Politica

L'urlo silenzioso della folla contro i dilettanti al potere

Una folla trasversale che difende il diritto allo sviluppo di un Paese umiliato dai "niet" grillini

L'urlo silenzioso della folla contro i dilettanti al potere

Esiste ancora un popolo che pensava di morire democristiano e che invece si ritrova in età matura con l'incubo di vedersi rovinare la vita dai congiuntivi sgangherati di Di Maio e dai veti anti modernisti di Toninelli. Questo è il mondo che si riversa in piazza Castello a Torino per la seconda volta in due mesi. Una folla trasversale ma compatta a difendere il diritto al progresso di un Paese umiliato dai continui «niet» grillini che disegnano un'Italia senza treni veloci, scollegata con il mondo, senza Olimpiadi e altri grandi eventi.

I silenti manifestanti si limitano a invocare «Sì Tav, subito» perché non è uno slogan politico o di resistenza anti partitica. «Sì Tav, subito», per questi uomini e donne, significa dare una scossa all'economia, aprire cantieri, assumere giovani ed esperti.

Il brusio di piazza Castello è il grido muto di un popolo che non alza la voce, non va a seminare odio e soprattutto non riduce ogni questione a un tweet ben riuscito o a una dichiarazione efficace di 4 secondi. L'età media è avanzata, si notano anche numerosi ottantenni. Capi firmati, orologi di lusso e pellicce denotano un target medio-alto, di professionisti e lavoratori che hanno già fatto la loro parte e che vogliono un'Italia ai livelli del benessere che loro stessi hanno contribuito a creare. Un distinto settantenne, barba candida e cravatta, forse un ingegnere, ostenta un casco giallo da cantiere in testa. Una signora elegante non si vergogna a esibire il suo sacchetto di carta frutto dello shopping in centro: è arancione come richiede il dress code del raduno.
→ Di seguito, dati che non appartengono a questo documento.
(* ===== verification/Timer.v ===== *)
(** * Timers ([kernel/timer.c], the tick of [kernel/time.c])

    The pending timers are a ring of [list_head]s through [timer_head], the
    first member of each [struct timer_list].  The real timer of a task lives in
    its task struct, so [do_fork] copies its links and [free_task_struct] takes
    its memory away; a computation that touches memory that is gone is [None]. *)
From Stdlib Require Import Sorting.Sorted.
From S2P Require Import Prelude.

Module Timer.

Definition HZ : Z := 100.
Definition SIGALRM : Z := 14.
Definition SIGVTALRM : Z := 26.
Definition SIGPROF : Z := 27.
Definition ITIMER_REAL : Z := 0.
Definition ITIMER_VIRTUAL : Z := 1.
Definition ITIMER_PROF : Z := 2.

(** ** State *)

(** The address of [timer_head]; a timer has the address of its list head. *)
Definition timer_head : Z := 1.

Inductive tfun := It_real | Process_timeout.

Record timer := mktimer { expires : Z; data : Z; fn : tfun }.

(** The interval timers of a task; its [real_timer] has the address of the task. *)
Record itimers := mkit {
  it_real_value : Z; it_prof_value : Z; it_virt_value : Z;
  it_real_incr : Z; it_prof_incr : Z; it_virt_incr : Z;
}.

(** What the callbacks and the tick do to tasks. *)
Inductive event := Signal (sig p : Z) | Wake (p : Z).

#[export] Instance event_eq_dec : EqDecision event.
Proof. solve_decision. Defined.

Record st := mkst {
  jiffies : Z;
  nx : gmap Z Z;       (* [list.next] by address; 0 is NULL *)
  pv : gmap Z Z;       (* [list.prev] *)
  timers : gmap Z timer;
  tasks : gmap Z itimers;
  log : list event;    (* the newest last *)
}.
Definition kmalloc : F unit := fun s =>
  match next_fault s with (Fine, s) => (Ok tt, s) | (Fails _ _, s) => (Er (- ENOMEM), s) end.
(** A read gives its error, if any, with what is in the buffer then. *)
Definition read_buf (sector nr : Z) : F (list Z * option Z) := fun s =>
  match next_fault s with
  | (Fine, s) => (Ok (read_sectors (disk s) sector nr, None), s)
  | (Fails e torn, s) => (Ok (torn, Some (Z.neg e)), s)
  end.
Definition blkdev_read (sector nr : Z) : F (list Z) :=
  r <~ read_buf sector nr ;; match r with (b, None) => ret b | (_, Some e) => fail e end.
Definition blkdev_write (sector nr : Z) (buf : list Z) : F unit := fun s =>
  match next_fault s with
  | (Fine, s) => (Ok tt, set_disk (write_sectors (disk s) sector nr buf) s)
  | (Fails e torn, s) => (Er (Z.neg e), set_disk (write_sectors (disk s) sector nr torn) s)
  end.

(** ** Clusters *)

Definition bad_cluster (i : sb_info) (cluster : Z) : bool := (cluster <? 2) || (u32 (cluster - 2) >=? total_clusters i).

Definition cluster_sector (i : sb_info) (cluster : Z) : Z :=
  u32 (first_data_sector i + u32 (u32 (cluster - 2) * sectors_per_cluster i)).

Definition fat_read_cluster (cluster : Z) : F (list Z) :=
  i <~ get_sb ;; if bad_cluster i cluster then fail (- EINVAL) else
  blkdev_read (cluster_sector i cluster) (sectors_per_cluster i).
Definition fat_write_cluster (cluster : Z) (buf : list Z) : F unit :=
  i <~ get_sb ;; if bad_cluster i cluster then fail (- EINVAL) else
  blkdev_write (cluster_sector i cluster) (sectors_per_cluster i) buf.

(** ** Entries of the table *)

(** The slot that holds a sector. *)
Fixpoint find_slot (sector : Z) (c : list slot) : option nat :=
  match c with
  | [] => None
  | x :: c => if c_valid x && (c_sector x =? sector) then Some 0%nat else n ← find_slot sector c; Some (S n)
  end.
Nessuno urla slogan, quasi nessuno si lascia coinvolgere dall'organizzazione a ritmare con il battimani il We will rock you dei Queen. Ma tutti cantano l'Inno di Mameli che unisce ancora di più i partecipanti, fratelli di giornata in nome della priorità di una società civile stanca di un governo dilettantesco.

Se negli anni '50 era stata la televisione a unificare il modello di sviluppo di un Paese ancora frastornato dalla guerra, oggi anche l'alta velocità ferroviaria aiuta ad accorciare le distanze. Non è casuale la partecipazione, tra un centinaio di comuni italiani, anche quella di Genova, Verona e Venezia, ormai interconnesse da quella Tav demonizzata dai grillini di lotta e di governo.

Sono i più giovani i manifestanti che addirittura si avvolgono con la bandiera stellata dell'Unione europea, la generazione social che trova incomprensibile impiegare sei ore in treno da Torino a Parigi quando sarebbe possibile farlo in metà tempo. Fa riflettere questa piazza matura, forse anche mediamente benestante, che un freddo sabato di gennaio si ritrova per chiedere infrastrutture e sviluppo, senza rivendicazioni populiste di soldi facili e subito.

Ma perché i Di Maio, i Di Battista e i Toninelli non sanno sintonizzarsi con la parte più responsabile del Paese? Non si possono negare legittime aspirazioni di crescita solo per lusingare quella parte di elettorato che si sente appagata da regalìe di Stato o dalla demonizzazione dei vaccini. Così non si va lontano.

Per comprendere le necessità della società, è bene ogni tanto fare un salto nelle numerose piazze Castello d'Italia.

Tanti professionisti, imprenditori, dirigenti, commercianti, impiegati e pensionati hanno più da raccontare degli invasati che sanno solo scrivere insulti sui social, magari inframmezzati dai «forza Luigino» e «torna presto Dibba».